Of the records that follow, copy only the lines from the line containing "(* to stderr *)" to the line containing "(at level 61, m", both included, exactly as written.
•••
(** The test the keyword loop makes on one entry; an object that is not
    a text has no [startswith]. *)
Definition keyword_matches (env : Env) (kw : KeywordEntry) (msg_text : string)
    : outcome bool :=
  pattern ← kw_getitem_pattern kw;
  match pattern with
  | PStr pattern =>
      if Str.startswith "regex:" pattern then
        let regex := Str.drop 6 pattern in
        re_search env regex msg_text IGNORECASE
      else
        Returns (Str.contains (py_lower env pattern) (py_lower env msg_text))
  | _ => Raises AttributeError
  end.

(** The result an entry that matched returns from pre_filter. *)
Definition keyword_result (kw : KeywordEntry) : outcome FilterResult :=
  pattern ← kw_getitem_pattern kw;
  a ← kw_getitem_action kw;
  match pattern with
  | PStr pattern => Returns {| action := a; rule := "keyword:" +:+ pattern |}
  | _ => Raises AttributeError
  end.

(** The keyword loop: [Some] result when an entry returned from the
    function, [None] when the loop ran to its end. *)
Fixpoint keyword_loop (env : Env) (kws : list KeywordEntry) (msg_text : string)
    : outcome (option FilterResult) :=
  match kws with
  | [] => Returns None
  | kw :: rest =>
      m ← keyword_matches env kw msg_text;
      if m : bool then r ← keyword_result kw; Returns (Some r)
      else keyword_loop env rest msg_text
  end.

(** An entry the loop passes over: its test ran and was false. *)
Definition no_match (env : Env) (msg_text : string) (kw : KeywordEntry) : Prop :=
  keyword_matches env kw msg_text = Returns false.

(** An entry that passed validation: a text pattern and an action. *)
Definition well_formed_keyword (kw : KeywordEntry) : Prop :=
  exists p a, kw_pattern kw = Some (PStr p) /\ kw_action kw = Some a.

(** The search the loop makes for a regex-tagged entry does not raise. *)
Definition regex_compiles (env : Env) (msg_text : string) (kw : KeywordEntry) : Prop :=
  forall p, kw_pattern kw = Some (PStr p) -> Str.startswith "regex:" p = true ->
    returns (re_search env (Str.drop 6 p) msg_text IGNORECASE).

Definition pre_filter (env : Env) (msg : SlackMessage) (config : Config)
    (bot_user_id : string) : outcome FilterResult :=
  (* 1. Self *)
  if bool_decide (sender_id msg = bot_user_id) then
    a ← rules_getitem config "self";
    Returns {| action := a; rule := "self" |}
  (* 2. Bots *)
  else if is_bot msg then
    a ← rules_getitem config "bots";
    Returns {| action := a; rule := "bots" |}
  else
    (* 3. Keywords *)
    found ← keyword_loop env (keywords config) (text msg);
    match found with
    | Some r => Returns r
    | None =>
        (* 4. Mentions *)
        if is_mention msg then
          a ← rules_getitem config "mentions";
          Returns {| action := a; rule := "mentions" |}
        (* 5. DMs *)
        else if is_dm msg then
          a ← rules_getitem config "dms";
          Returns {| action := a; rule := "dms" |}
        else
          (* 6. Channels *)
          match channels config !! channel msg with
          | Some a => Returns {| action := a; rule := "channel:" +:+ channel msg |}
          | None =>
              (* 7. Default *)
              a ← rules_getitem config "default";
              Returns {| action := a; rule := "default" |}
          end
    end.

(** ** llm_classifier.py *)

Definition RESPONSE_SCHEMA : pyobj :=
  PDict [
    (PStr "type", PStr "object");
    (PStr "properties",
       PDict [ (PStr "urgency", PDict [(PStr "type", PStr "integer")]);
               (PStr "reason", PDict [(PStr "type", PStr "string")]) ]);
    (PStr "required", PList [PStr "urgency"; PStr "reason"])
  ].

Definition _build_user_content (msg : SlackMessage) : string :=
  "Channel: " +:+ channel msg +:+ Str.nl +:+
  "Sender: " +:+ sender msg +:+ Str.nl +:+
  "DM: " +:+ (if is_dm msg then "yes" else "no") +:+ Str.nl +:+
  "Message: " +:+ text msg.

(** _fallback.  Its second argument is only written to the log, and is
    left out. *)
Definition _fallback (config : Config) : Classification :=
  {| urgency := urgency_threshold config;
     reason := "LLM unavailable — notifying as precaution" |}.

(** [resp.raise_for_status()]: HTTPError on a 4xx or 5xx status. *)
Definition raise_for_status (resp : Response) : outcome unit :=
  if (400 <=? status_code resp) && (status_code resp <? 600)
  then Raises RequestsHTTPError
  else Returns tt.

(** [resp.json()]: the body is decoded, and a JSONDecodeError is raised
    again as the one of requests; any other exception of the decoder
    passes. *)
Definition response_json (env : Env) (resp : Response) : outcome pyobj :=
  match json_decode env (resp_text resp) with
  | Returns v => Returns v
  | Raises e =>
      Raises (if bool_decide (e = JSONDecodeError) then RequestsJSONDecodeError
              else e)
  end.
•••
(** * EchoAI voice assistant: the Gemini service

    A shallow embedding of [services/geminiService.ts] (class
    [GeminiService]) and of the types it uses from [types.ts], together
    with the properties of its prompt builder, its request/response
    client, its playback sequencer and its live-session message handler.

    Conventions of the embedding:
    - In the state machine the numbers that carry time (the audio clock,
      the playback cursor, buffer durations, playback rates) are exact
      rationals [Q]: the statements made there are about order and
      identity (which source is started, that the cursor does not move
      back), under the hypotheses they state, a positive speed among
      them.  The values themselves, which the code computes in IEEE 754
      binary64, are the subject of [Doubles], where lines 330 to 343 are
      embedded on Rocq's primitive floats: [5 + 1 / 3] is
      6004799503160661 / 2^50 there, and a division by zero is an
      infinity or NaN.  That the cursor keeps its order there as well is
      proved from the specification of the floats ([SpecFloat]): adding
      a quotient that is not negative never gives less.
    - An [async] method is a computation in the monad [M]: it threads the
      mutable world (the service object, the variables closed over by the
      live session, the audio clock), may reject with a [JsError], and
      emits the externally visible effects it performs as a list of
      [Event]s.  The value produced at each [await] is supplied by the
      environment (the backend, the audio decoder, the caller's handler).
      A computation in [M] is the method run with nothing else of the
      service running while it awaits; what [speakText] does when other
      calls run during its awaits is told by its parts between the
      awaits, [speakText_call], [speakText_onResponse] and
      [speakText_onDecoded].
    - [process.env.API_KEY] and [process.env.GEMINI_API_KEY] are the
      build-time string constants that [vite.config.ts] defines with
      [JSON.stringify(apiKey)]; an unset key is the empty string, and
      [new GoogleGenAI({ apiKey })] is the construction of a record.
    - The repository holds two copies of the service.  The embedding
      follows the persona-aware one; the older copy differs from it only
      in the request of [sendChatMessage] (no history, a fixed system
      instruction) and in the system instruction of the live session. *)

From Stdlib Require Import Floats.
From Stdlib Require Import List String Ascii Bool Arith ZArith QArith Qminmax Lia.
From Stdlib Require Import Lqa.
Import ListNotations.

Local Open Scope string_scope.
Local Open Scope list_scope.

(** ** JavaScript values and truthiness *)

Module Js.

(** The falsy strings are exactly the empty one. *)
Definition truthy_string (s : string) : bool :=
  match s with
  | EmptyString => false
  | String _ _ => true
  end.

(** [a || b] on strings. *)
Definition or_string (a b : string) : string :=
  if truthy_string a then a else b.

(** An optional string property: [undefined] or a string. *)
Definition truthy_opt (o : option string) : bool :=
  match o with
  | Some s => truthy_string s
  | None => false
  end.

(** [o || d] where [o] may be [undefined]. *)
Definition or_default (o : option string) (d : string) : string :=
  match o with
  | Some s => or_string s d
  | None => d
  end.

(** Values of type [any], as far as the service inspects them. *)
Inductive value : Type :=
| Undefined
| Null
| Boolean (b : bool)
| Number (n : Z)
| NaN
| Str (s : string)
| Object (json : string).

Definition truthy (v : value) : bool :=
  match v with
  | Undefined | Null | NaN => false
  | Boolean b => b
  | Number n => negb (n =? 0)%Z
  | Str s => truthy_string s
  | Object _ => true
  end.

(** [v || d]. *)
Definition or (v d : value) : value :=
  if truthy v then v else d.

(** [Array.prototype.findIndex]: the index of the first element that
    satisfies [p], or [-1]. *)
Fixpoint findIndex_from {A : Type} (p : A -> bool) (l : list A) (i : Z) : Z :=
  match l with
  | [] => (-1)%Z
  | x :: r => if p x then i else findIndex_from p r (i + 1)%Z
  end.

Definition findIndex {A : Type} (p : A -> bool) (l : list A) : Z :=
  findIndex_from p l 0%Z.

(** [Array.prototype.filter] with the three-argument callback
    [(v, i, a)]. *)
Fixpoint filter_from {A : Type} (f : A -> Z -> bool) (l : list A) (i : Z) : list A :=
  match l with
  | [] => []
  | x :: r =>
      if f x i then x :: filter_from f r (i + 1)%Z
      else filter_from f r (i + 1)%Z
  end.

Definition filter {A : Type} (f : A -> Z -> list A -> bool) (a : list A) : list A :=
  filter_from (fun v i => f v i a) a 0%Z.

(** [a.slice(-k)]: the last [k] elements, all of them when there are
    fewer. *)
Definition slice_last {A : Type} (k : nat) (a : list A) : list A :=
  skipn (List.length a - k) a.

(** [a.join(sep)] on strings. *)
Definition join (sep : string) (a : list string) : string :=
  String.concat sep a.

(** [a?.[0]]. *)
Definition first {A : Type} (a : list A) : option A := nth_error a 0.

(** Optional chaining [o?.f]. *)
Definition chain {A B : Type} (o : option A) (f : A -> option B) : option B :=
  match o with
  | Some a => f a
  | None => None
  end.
•••
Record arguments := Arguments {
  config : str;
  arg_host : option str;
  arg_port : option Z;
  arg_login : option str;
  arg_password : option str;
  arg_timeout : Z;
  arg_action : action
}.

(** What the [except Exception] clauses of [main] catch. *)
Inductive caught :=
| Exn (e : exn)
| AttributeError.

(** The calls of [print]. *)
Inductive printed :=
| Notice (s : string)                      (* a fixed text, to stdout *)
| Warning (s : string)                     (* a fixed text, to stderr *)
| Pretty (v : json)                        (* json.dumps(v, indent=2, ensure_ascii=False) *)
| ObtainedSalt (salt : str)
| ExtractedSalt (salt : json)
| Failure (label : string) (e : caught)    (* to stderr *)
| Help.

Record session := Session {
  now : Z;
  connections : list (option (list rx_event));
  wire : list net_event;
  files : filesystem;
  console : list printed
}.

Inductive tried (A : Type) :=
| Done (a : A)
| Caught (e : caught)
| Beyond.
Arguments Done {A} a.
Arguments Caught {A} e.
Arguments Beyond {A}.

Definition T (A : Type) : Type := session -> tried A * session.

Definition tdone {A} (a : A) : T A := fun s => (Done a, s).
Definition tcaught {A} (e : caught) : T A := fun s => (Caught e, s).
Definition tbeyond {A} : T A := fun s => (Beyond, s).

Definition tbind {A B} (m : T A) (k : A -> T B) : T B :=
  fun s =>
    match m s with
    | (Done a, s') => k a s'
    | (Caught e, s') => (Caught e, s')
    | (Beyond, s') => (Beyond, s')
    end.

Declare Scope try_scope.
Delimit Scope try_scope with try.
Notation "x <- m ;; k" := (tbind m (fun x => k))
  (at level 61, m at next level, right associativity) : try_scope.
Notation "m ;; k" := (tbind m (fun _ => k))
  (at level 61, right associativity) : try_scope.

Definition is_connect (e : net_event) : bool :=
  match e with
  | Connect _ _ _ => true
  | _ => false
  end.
•••
**Solution for this problem**.
| Failure (label : string) (e : caught)    (* to stderr *)
| Help.

Record session := Session {
  now : Z;
  connections : list (option (list rx_event));
  wire : list net_event;
  files : filesystem;
  console : list printed
}.

Inductive tried (A : Type) :=
| Done (a : A)
| Caught (e : caught)
| Beyond.
Arguments Done {A} a.
Arguments Caught {A} e.
Arguments Beyond {A}.

Definition T (A : Type) : Type := session -> tried A * session.

Definition tdone {A} (a : A) : T A := fun s => (Done a, s).
Definition tcaught {A} (e : caught) : T A := fun s => (Caught e, s).
Definition tbeyond {A} : T A := fun s => (Beyond, s).

Definition tbind {A B} (m : T A) (k : A -> T B) : T B :=
  fun s =>
    match m s with
    | (Done a, s') => k a s'
    | (Caught e, s') => (Caught e, s')
    | (Beyond, s') => (Beyond, s')
    end.

Declare Scope try_scope.
Delimit Scope try_scope with try.
Notation "x <- m ;; k" := (tbind m (fun x => k))
  (at level 61, m at next level, right associativity) : try_scope.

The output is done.